The proposition that Irvine objected to most was, “Mediators have no interest in justice and fairness.” In seeking to counter this assertion, Irvine puts forth two arguments in his paper. The first is the discontinuity between mediation rhetoric and mediation as it is practised, at least in the United Kingdom. Irvine’s “point is a simple one: mediation rhetoric still, by and large, features the norm-generating model while, in practice, much UK mediation has become norm-educating or even norm-advocating.” The second argument is that mediation is too complex an activity to reduce to ethical codes; in the moment-to-moment interactions in mediation, mediators must rely on their core values to address ethical dilemmas.
In considering Irvine’s two arguments, it is helpful to re-read a 20-year old paper by Baruch Bush, one of the two originators of the transformative approach to mediation:
Bush, Robert A. Baruch (1989). Efficiency and protection, or empowerment and recognition?: The mediator’s role and ethical standards in mediation. Florida Law Review. 41, 253-286.
In this paper, Bush outlines three conceptions of the mediator’s role: efficiency; protection-of-rights; and empowerment-and-recognition.
The efficiency conception holds that the mediator’s primary role, and the main value of the mediation process, is to remove litigation from the courts by facilitating agreements in as many cases as possible. This reduces court congestion, frees scarce judicial time, and economizes on public and private expense.
[. . .]
. . .the protection-of-rights conception holds that the mediator’s primary role, and the main value of of the mediation process, is to safeguard the rights of the disputing parties and potentially affected third parties by imposing various checks for procedural and substantive fairness on an otherwise unconstrained bargaining process (Bush, 1989, p. 260).
When Dame Hazel asks what justice has to do with ADR and suggests that mediation is just about settlement, she is essentially reflecting the efficiency conception of mediation and the mediator’s role. When Irvine responds that mediation practice in the UK has become norm-educating and norm-advocating and that mediation rhetoric has to be updated to more accurately reflect practice, he is essentially advocating a protection-of-rights conception. Now Bush argues, and I agree, that both these conceptions are flawed in a number of important respects. The values of efficiency and of protection of rights are interests that professions other than the mediator can advance more effectively.
If efficiency is the concern, an arbitrator can be more effective than a mediator in removing cases from court and disposing of them expeditiously and finally. . .On the other hand, if protection of rights is the primary concern, a judge can do so far more effectively than a mediator. As many have observed, the infomality and privacy of mediation, and its de-emphasis on substantive rules of decision, inevitably place rights and fairness at risk. By contrast, adjudication’s emphasis on procedural formality, substantive rules, and neutral supervision of zealous advocates assures greater protection of rights and fairness than mediation could possibly afford (Bush, 1989, pp. 262-3).

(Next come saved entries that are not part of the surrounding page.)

Definition print_credits : M I unit :=
  let message :=
    prefix I +:+ Credits_string I +:+ nl +:+ mul "=" 61 +:+ nl +:+ nl in
  do d <- get_disk;
  let groups := ConfigObj I (Path.join (SP_DATA_PATH I) "credits.ini") d in
  let message := groups_loop groups message in
  log_message (message +:+ mul "=" 61 +:+ nl +:+ nl).

End CoreCommandManager.

(** ** Frame conditions *)

(** [w'] differs from [w] at most on the disk. *)
Definition same_but_disk {I} (w w' : World I) : Prop :=
  manager w' = manager w /\ logged w' = logged w
  /\ sphinx_calls w' = sphinx_calls w /\ dump_calls w' = dump_calls w
  /\ delays w' = delays w.

(** A command that acts on the disk only, whatever it returns or raises. *)
Definition disk_only {I A} (m : M I A) : Prop :=
  forall w, same_but_disk w (m w).2.

(** [w] with the disk [d]. *)
Definition with_disk {I} (w : World I) (d : disk_t) : World I :=
  mkWorld d (manager w) (logged w) (sphinx_calls w) (dump_calls w) (delays w).

(** [old] occurs in [s], decided. *)
Fixpoint occursb (old s : string) : bool :=
  String.prefix old s
  || match s with
     | EmptyString => false
     | String _ s' => occursb old s'
     end.

(** The word a failure report uses for a verb. *)
Definition gerund (v : verb) : string :=
  match v with
  | Create => "creating"
  | Generate => "generating"
  | Build => "building"
  end.

(** The run [r] of a command from [w] keeps every exception of the
    Sphinx tooling inside: it records the Sphinx calls [cs], and if one
    of them raised then the command returned, and logged exactly one
    message, which has the word for the verb of the call and [named]. *)
Definition caught {I} (named : string) (w : World I)
    (r : outcome unit * World I) : Prop :=
  exists cs, sphinx_calls r.2 = sphinx_calls w ++ cs
    /\ forall c e, c ∈ cs -> call_raised c = Some e ->
         r.1 = Returns tt
         /\ exists msg, logged r.2 = logged w ++ [msg]
              /\ PyStr.occurs (gerund (call_verb c)) msg
              /\ PyStr.occurs named msg.

(** The run [r] of a command from [w] made no Sphinx call, left the
    disk alone, returned, and logged exactly one message, which has the
    words [what]. *)
Definition only_reports {I} (what : string) (w : World I)
    (r : outcome unit * World I) : Prop :=
  exists msg,
    r = (Returns tt,
         mkWorld (disk w) (manager w) (logged w ++ [msg]) (sphinx_calls w)
           (dump_calls w) (delays w))
    /\ PyStr.occurs what msg.

(** ** The layout of the reports, as specified *)

Module Layout.
Import PyStr.

(** The record of one plugin in the list: its name, then the items of
    its information when it has one. *)
Definition plugin_record (e : string * option PluginInfo) : string :=
  match e with
  | (name, Some items) =>
      name +:+ ":" +:+ nl +:+ cat ((fun iv => item_text iv.1 iv.2) <$> items)
  | (name, None) => name +:+ nl
  end.

(** The list: prefix and title, a rule, a blank line, the records each
    followed by a blank line, and the closing rule. *)
Definition plugins_report (prefix title : string)
    (entries : list (string * option PluginInfo)) : string :=
  prefix +:+ title +:+ nl +:+ rule +:+ nl +:+ nl
  +:+ cat ((fun e => plugin_record e +:+ nl) <$> entries) +:+ rule.

(** The line written back for a line of [conf.py]: a line that starts
    with version or release becomes its first word, an equal sign and the
    version between quotes after a space; any other line is kept. *)
Definition conf_line (version line : string) : string :=
  if startswith_any line ["version"; "release"]
  then (span_word line).1 +:+ " = ' " +:+ version +:+ "'" +:+ nl
  else line.

End Layout.

(** ** A small installation, for examples *)

Module Demo.
Import PyStr.

(** A stand-in for [float]: unsigned decimal integers only. *)
Fixpoint digits (s : string) (acc : N) : option N :=
  match s with
  | EmptyString => Some acc
  | String c s' =>
      match Ascii.is_nat c with
      | Some d => digits s' (10 * acc + N.of_nat d)%N
      | None => None
      end
  end.

Definition parse_float (s : string) : option N :=
  match s with
  | EmptyString => None
  | _ => digits s 0%N
  end.

(** Sphinx tooling that keeps a project as the directory [project_dir]
    with the sub-directory [source]; with [fails] every method raises
    and leaves the disk alone. *)
Definition source_dir (p : SphinxProject) : string :=
  Path.join (project_dir p) "source".

Definition conf_py : string :=
  "project = 'x'" +:+ nl +:+ "version = '0'" +:+ nl
  +:+ "release = '0'" +:+ nl +:+ "html_theme = 'y'".

Definition modules_rst : string :=
  "source-python.core package" +:+ nl +:+ "source-python.core.command".

Definition create (fails : bool) (p : SphinxProject) (args : list string)
    (d : disk_t) : option exn * disk_t :=
  if fails then (Some (ToolError "create"), d)
  else (None,
        <[source_dir p := {[ "conf.py" := File conf_py;
                             "index.rst" := File "index" ]}]>
          (<[project_dir p := {[ "source" := Directory ]}]> d)).

Definition generate (fails : bool) (p : SphinxProject)
    (d : disk_t) : option exn * disk_t :=
  if fails then (Some (ToolError "generate"), d)
  else (None, Path.store d (source_dir p, "modules.rst") modules_rst).

Definition build (fails : bool) (p : SphinxProject)
    (d : disk_t) : option exn * disk_t :=
  if fails then (Some (ToolError "build"), d)
  else (None, <[Path.join (project_dir p) "build" := ∅]> d).

Definition credits : credits_t :=
  [("Project Leaders", [("Ayuto", "Developer"); ("satoon101", "Developer")]);
   ("Contributors", [("a-name-of-twenty-one!", "Tester")])].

The question then is what value if any is there in the mediator promoting either of these two interests that are more effectively the province of other professions. What is more, there is an internal clash between these two interests — they cannot be advanced at the same time.
If we adopt the efficiency conception … the effect is to create a role devoid of any clear ethical constraints on mediator behaviour. Mediators become little more than case-movers; the only performance standards are their agreement rates and time-cost figures.
[. . .]
On the other hand … mediators who try to protect substantive rights and guarantee that agreements are fair must adopt substantive positions that inevitably compromise their impratiality, either in actuality or in the parties’ eyes (Bush, 1989, pp. 264-5).
With respect to Irvine’s second argument that mediators must rely on their core values to treat ethical dilemmas, I believe this begs the question. The core values cannot be asserted as a means of dealing with problems when the core values themselves have not been adequately argued and accepted. Personal ethics, and these vary from individual to individual, are not always coextensive with professional ethics. Physicians and lawyers, among other professions, have duties to their patients and clients that are beyond personal responsibilities. Similarly, mediator ethics needs to be argued within the context of the role served by the mediator. If Bush is right, and again I think he is, then the ethical standards of the mediator can be found neither in the framework of the efficiency conception nor in that of the protection-of-rights conception.